PROMPT
Say how many lines of these entries include the word "lift", and answer with the number alone.

[Stored items]
........
Lemma at_pop_trans s s1 s2 i c1 l1 h1 z1 c2 l2 h2 z2 :
  at_pop s s1 i c1 l1 h1 z1 -> at_pop s1 s2 i c2 l2 h2 z2 -> at_pop s s2 i c2 l2 h2 z2.
Proof.
  intros [E1 _ _ _ (P1 & P2 & P3)] [E2 H3 H4 H5 (Q1 & Q2 & Q3)]. constructor; try done.
  - by rewrite E2, E1, list_insert_insert_eq.
  - unfold same_producer. split_and!; congruence.
Qed.

(** The place a consumer reaches: its own state and the rest of the queue. *)
Definition finishes (fuel : nat) (i : nat) (s : state T) (c : consumer T)
    (l : list (QueueSegment T)) (h : option nat) (z : Z) : Prop :=
  exists s', finish_pop fuel i s = Ok (Some s') /\ at_pop s s' i c l h z.

(** One step of the consumer, then the rest. *)
Lemma finish_step fuel i s c s1 c1 l1 h1 z1 c' l' h' z' : consumers s !! i = Some c -> at_ c <> CIdle ->
  try_pop s i c = Ok (Some s1) -> at_pop s s1 i c1 l1 h1 z1 ->
  finishes fuel i s1 c' l' h' z' -> finishes (S fuel) i s c' l' h' z'.
Proof.
  intros Hc Hne E H1 (s' & E' & H2). exists s'. split; [|by eapply at_pop_trans].
  cbn [finish_pop]. rewrite Hc. destruct (at_ c); try done; by rewrite E.
Qed.

Lemma finish_idle fuel i s c : consumers s !! i = Some c -> at_ c = CIdle ->
  finishes (S fuel) i s c (allocated_segments s) (head_segment s) (total_size s).
Proof.
  intros Hc E. exists s. cbn [finish_pop]. rewrite Hc, E. split; [done|].
  constructor; try done. by rewrite list_insert_id.
Qed.

Lemma at_pop_move s i c p : at_pop s (move_consumer s i c p) i (Consumer p (received c) (popped c))
  (allocated_segments s) (head_segment s) (total_size s).
Proof. by constructor. Qed.

(** A step that only moves the consumer. *)
Lemma finish_move fuel i s p r q p' c' l' h' z' : consumers s !! i = Some (Consumer p r q) -> p <> CIdle ->
  try_pop s i (Consumer p r q) = Ok (Some (move_consumer s i (Consumer p r q) p')) ->
  (forall s1, at_pop s s1 i (Consumer p' r q) (allocated_segments s) (head_segment s) (total_size s) ->
     finishes fuel i s1 c' l' h' z') ->
  finishes (S fuel) i s c' l' h' z'.
Proof.
  intros Hc Hne E H. eapply finish_step; [done|done|done|apply at_pop_move|]. apply H, at_pop_move.
Qed.

(** The segment has an item. *)
Lemma finish_hit fuel i s h g x r q : consumers s !! i = Some (Consumer (CLoadRead h) r q) ->
  allocated_segments s !! h = Some g -> (read_pos g < write_pos g)%nat -> data g !! read_pos g = Some x ->
  finishes (6 + fuel) i s (Consumer CIdle (r ++ [x]) (Some true))
    (<[h := Segment (write_pos g) (S (read_pos g)) (next_segment g) (data g)]> (allocated_segments s))
    (head_segment s) (uint64 (total_size s - 1)).
Proof.
  intros Hc Eg Hlt Ex. pose proof (lookup_lt_Some _ _ _ Eg) as Hh.
  eapply finish_move; [done|done|unfold try_pop, segment; cbn [at_]; rewrite Eg; done|].
  intros s1 H1. pose proof (at_pop_lookup _ _ _ _ _ _ _ _ Hc H1) as Hc1. destruct H1 as [_ El1 Eh1 Ez1 _].
  eapply finish_move; [done|done|unfold try_pop, segment; cbn [at_]; rewrite El1, Eg; cbn [lift mbind result_bind];
    rewrite decide_False by lia; done|].
  intros s2 H2. pose proof (at_pop_lookup _ _ _ _ _ _ _ _ Hc1 H2) as Hc2. destruct H2 as [_ El2 Eh2 Ez2 _].
  rewrite El1 in El2. rewrite Eh1 in Eh2. rewrite Ez1 in Ez2.
  eapply finish_step; [done|done|unfold try_pop, segment; cbn [at_]; rewrite El2, Eg; cbn [lift mbind result_bind];
    rewrite decide_True by done; done|by constructor|].
  set (g' := Segment _ _ _ _). set (s3 := move_consumer _ _ _ _).
  assert (consumers s3 !! i = Some (Consumer (CRead h (read_pos g)) r q)) as Hc3.
  { subst s3. fields. apply list_lookup_insert_eq. by eapply lookup_lt_Some. }
  assert (allocated_segments s3 = <[h := g']> (allocated_segments s)) as El3 by (subst s3; fields; by rewrite El2).
  eapply finish_move; [done|done|unfold try_pop, segment; cbn [at_]; rewrite El3, list_lookup_insert_eq by done;
    unfold rget; cbn [lift mbind result_bind g' data]; rewrite aget_nat, Ex; done|].
  intros s4 H4. pose proof (at_pop_lookup _ _ _ _ _ _ _ _ Hc3 H4) as Hc4. destruct H4 as [_ El4 Eh4 Ez4 _].
  eapply finish_step; [done|done|unfold try_pop; cbn [at_]; done|by constructor|].
  set (s5 := return_pop _ _ _ _).
  assert (consumers s5 !! i = Some (Consumer CIdle (r ++ [x]) (Some true))) as Hc5.
  { subst s5. fields. apply list_lookup_insert_eq. by eapply lookup_lt_Some. }
  pose proof (finish_idle fuel i s5 _ Hc5 eq_refl) as H5.
  subst s5. fields. revert H5. fields. rewrite El4, Eh4, Ez4, El3. subst s3. fields. by rewrite Eh2, Ez2.
Qed.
........
YOUR SOLUTION
3